▶ **WORK TASK**
Lines below starting with the line with "flow_deposits : Z;" and going on through the line with "count_books a books start_ms end_ms" must be output exactly; the rest of the records must be left out.

[Collected data]
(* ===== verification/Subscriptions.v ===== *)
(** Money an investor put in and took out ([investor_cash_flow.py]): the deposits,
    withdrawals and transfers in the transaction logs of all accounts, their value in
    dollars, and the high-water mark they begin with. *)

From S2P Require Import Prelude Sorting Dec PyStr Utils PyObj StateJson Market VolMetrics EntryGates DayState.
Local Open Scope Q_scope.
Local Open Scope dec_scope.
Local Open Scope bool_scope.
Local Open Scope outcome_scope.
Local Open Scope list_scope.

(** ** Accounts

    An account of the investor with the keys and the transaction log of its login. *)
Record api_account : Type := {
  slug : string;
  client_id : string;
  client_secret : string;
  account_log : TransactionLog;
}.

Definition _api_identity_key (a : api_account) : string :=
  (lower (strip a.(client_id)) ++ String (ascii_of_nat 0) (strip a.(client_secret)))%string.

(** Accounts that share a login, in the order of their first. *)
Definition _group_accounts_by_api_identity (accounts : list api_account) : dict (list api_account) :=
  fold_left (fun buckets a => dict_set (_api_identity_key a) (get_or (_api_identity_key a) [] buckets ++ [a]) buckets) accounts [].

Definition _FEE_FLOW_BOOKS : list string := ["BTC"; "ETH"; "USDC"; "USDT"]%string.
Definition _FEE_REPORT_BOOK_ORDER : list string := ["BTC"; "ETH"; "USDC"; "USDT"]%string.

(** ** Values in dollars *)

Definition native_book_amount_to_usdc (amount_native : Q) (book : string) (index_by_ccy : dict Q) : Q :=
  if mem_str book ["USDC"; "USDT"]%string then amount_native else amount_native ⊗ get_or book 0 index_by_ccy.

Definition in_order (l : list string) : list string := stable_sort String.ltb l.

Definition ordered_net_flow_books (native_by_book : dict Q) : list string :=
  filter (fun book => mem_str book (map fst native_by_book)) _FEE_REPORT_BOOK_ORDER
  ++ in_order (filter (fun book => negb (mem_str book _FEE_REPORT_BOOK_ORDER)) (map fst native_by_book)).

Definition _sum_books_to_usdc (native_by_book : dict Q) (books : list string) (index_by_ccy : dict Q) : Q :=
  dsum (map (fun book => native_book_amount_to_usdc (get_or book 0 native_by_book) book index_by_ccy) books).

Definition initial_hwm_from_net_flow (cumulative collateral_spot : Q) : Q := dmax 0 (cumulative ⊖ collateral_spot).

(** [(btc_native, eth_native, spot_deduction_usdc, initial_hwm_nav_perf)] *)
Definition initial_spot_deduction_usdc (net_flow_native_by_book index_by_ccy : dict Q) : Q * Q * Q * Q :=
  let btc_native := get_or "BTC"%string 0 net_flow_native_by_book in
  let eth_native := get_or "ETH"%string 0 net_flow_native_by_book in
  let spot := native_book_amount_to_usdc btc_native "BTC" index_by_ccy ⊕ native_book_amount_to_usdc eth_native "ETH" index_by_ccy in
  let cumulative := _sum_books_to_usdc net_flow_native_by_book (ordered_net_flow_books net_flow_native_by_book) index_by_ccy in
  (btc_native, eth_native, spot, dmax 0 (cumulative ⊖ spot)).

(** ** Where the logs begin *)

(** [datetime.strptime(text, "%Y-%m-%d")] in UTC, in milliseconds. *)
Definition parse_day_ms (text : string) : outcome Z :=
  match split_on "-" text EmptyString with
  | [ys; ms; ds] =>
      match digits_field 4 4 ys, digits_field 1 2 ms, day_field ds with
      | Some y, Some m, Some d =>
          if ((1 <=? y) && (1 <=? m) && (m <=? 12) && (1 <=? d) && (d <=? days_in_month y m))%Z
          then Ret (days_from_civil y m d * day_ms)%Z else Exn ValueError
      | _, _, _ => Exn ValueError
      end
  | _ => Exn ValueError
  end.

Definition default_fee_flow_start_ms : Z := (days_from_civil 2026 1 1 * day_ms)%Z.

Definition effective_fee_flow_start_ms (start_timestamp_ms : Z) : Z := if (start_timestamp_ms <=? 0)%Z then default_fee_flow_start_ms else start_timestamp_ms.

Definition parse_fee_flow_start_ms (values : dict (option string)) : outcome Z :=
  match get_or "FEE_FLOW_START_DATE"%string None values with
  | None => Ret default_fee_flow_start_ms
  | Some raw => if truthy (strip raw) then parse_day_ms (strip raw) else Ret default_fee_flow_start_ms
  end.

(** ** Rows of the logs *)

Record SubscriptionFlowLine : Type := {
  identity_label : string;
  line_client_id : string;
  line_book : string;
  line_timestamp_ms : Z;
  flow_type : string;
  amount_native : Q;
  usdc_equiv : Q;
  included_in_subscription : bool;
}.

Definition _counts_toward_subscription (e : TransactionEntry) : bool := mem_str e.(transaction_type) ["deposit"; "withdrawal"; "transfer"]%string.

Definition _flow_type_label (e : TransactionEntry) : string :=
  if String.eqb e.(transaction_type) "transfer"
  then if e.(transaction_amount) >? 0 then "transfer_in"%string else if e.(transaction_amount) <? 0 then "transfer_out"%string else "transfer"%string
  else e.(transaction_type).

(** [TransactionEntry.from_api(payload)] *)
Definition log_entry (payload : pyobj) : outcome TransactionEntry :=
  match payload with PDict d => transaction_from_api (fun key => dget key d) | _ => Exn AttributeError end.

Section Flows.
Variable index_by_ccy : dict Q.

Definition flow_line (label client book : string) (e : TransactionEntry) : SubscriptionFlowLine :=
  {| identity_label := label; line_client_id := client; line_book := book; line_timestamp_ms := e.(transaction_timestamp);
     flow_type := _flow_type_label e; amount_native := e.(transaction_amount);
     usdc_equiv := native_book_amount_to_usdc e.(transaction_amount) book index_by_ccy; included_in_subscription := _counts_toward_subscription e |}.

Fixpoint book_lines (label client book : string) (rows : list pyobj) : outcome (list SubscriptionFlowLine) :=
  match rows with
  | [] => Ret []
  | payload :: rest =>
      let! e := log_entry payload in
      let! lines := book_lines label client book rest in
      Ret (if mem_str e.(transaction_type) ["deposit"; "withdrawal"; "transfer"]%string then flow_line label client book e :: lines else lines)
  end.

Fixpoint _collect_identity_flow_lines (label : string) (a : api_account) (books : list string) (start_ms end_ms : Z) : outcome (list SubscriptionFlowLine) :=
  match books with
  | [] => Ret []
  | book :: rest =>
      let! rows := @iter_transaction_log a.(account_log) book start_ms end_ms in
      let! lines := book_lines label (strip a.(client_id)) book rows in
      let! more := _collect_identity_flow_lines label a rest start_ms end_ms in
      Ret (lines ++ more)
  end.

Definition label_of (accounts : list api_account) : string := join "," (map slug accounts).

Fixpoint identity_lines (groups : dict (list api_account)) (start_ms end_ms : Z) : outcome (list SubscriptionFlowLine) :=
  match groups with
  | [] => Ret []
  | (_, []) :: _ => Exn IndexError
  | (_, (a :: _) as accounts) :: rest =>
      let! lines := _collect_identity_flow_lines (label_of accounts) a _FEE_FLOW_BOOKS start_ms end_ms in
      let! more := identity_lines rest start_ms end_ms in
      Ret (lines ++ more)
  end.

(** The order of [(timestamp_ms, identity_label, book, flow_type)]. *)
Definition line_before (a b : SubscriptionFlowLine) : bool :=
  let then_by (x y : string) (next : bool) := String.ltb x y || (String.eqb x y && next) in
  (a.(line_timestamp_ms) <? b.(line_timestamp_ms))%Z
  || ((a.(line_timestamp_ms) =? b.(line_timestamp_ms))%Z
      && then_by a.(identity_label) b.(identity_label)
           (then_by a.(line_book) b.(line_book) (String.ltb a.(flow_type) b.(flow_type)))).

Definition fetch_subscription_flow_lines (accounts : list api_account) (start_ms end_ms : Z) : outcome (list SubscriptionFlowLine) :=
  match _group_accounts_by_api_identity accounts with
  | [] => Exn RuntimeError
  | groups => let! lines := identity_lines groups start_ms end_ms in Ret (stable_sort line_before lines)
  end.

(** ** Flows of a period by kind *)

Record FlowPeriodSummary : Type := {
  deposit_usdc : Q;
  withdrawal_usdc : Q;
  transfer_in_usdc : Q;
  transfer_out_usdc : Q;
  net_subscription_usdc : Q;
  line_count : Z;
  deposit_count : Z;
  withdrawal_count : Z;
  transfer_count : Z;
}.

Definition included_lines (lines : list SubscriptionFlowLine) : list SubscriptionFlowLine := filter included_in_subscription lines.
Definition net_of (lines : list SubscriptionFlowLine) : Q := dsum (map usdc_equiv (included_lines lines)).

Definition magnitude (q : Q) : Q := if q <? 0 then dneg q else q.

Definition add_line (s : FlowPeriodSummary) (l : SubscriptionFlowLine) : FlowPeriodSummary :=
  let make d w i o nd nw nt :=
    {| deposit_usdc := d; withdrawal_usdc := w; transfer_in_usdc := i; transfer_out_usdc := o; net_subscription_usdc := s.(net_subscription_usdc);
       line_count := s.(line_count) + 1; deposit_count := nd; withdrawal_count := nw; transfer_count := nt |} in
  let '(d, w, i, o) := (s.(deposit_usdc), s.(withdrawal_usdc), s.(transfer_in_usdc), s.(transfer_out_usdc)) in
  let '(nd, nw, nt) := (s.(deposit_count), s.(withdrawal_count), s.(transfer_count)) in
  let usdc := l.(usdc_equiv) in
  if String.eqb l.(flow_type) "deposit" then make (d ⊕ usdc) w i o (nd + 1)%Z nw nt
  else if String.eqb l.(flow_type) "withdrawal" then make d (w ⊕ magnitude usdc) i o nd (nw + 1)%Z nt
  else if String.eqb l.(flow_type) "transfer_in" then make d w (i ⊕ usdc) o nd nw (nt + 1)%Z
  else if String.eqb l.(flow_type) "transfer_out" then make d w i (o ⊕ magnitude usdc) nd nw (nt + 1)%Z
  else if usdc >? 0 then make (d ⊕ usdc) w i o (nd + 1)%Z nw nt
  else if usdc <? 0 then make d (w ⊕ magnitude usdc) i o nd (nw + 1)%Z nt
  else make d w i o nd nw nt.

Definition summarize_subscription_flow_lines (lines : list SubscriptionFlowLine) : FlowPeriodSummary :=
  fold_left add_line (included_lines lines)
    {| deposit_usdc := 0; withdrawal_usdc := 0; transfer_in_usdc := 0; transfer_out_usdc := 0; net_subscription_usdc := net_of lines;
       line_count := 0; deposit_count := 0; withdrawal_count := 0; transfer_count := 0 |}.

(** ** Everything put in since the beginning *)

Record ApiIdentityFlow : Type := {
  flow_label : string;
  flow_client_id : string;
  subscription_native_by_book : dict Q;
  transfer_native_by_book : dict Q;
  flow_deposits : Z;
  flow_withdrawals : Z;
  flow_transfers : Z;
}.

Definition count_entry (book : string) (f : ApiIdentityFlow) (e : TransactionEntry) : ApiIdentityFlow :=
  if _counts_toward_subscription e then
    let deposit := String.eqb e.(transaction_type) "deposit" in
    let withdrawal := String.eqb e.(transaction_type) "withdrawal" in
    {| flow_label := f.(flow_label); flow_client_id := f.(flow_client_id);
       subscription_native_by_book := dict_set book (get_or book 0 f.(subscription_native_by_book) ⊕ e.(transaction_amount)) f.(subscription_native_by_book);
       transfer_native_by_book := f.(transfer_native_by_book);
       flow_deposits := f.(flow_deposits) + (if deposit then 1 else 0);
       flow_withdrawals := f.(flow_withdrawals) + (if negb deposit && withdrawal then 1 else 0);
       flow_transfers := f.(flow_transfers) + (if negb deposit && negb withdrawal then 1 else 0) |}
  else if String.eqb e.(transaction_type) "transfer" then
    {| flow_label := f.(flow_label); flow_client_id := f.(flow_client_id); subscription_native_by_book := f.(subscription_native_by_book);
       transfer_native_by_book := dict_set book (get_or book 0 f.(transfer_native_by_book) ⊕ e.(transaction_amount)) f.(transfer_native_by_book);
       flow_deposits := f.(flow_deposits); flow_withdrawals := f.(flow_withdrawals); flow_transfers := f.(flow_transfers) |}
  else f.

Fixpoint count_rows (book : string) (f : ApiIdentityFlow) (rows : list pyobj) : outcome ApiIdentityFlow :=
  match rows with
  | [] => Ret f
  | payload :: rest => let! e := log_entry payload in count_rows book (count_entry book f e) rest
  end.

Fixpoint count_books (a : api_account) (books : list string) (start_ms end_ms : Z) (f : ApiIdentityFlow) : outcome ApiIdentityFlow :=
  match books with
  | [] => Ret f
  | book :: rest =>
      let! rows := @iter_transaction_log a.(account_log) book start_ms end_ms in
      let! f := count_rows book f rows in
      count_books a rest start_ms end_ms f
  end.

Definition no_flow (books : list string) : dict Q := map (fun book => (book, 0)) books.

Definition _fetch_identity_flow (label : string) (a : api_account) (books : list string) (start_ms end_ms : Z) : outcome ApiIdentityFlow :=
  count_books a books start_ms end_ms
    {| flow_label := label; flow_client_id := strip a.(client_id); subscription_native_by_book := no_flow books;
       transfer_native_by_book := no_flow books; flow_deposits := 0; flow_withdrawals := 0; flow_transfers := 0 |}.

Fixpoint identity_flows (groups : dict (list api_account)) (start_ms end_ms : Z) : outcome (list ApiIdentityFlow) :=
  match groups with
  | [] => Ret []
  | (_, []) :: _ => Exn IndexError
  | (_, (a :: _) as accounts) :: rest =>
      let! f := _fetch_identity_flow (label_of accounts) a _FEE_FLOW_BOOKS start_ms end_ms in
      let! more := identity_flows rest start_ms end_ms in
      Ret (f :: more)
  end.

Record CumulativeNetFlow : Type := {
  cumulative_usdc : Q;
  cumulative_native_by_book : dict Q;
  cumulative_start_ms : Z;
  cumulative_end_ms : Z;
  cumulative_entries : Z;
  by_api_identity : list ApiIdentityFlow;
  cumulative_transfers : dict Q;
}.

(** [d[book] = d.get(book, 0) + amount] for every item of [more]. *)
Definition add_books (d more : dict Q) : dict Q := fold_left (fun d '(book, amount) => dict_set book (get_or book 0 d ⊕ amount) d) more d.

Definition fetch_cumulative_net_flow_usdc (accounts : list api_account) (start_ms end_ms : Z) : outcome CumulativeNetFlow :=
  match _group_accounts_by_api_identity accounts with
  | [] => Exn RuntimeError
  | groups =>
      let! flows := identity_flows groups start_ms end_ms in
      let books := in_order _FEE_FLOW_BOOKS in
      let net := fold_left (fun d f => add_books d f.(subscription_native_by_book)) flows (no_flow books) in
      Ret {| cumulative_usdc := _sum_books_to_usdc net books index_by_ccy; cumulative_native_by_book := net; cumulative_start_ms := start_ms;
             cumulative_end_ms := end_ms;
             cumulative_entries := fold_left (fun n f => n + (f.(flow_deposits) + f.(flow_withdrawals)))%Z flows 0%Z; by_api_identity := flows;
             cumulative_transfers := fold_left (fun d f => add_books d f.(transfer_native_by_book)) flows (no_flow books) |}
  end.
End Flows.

▶ **WRITTEN ANSWER**
  flow_deposits : Z;
  flow_withdrawals : Z;
  flow_transfers : Z;
}.

Definition count_entry (book : string) (f : ApiIdentityFlow) (e : TransactionEntry) : ApiIdentityFlow :=
  if _counts_toward_subscription e then
    let deposit := String.eqb e.(transaction_type) "deposit" in
    let withdrawal := String.eqb e.(transaction_type) "withdrawal" in
    {| flow_label := f.(flow_label); flow_client_id := f.(flow_client_id);
       subscription_native_by_book := dict_set book (get_or book 0 f.(subscription_native_by_book) ⊕ e.(transaction_amount)) f.(subscription_native_by_book);
       transfer_native_by_book := f.(transfer_native_by_book);
       flow_deposits := f.(flow_deposits) + (if deposit then 1 else 0);
       flow_withdrawals := f.(flow_withdrawals) + (if negb deposit && withdrawal then 1 else 0);
       flow_transfers := f.(flow_transfers) + (if negb deposit && negb withdrawal then 1 else 0) |}
  else if String.eqb e.(transaction_type) "transfer" then
    {| flow_label := f.(flow_label); flow_client_id := f.(flow_client_id); subscription_native_by_book := f.(subscription_native_by_book);
       transfer_native_by_book := dict_set book (get_or book 0 f.(transfer_native_by_book) ⊕ e.(transaction_amount)) f.(transfer_native_by_book);
       flow_deposits := f.(flow_deposits); flow_withdrawals := f.(flow_withdrawals); flow_transfers := f.(flow_transfers) |}
  else f.

Fixpoint count_rows (book : string) (f : ApiIdentityFlow) (rows : list pyobj) : outcome ApiIdentityFlow :=
  match rows with
  | [] => Ret f
  | payload :: rest => let! e := log_entry payload in count_rows book (count_entry book f e) rest
  end.

Fixpoint count_books (a : api_account) (books : list string) (start_ms end_ms : Z) (f : ApiIdentityFlow) : outcome ApiIdentityFlow :=
  match books with
  | [] => Ret f
  | book :: rest =>
      let! rows := @iter_transaction_log a.(account_log) book start_ms end_ms in
      let! f := count_rows book f rows in
      count_books a rest start_ms end_ms f
  end.

Definition no_flow (books : list string) : dict Q := map (fun book => (book, 0)) books.

Definition _fetch_identity_flow (label : string) (a : api_account) (books : list string) (start_ms end_ms : Z) : outcome ApiIdentityFlow :=
  count_books a books start_ms end_ms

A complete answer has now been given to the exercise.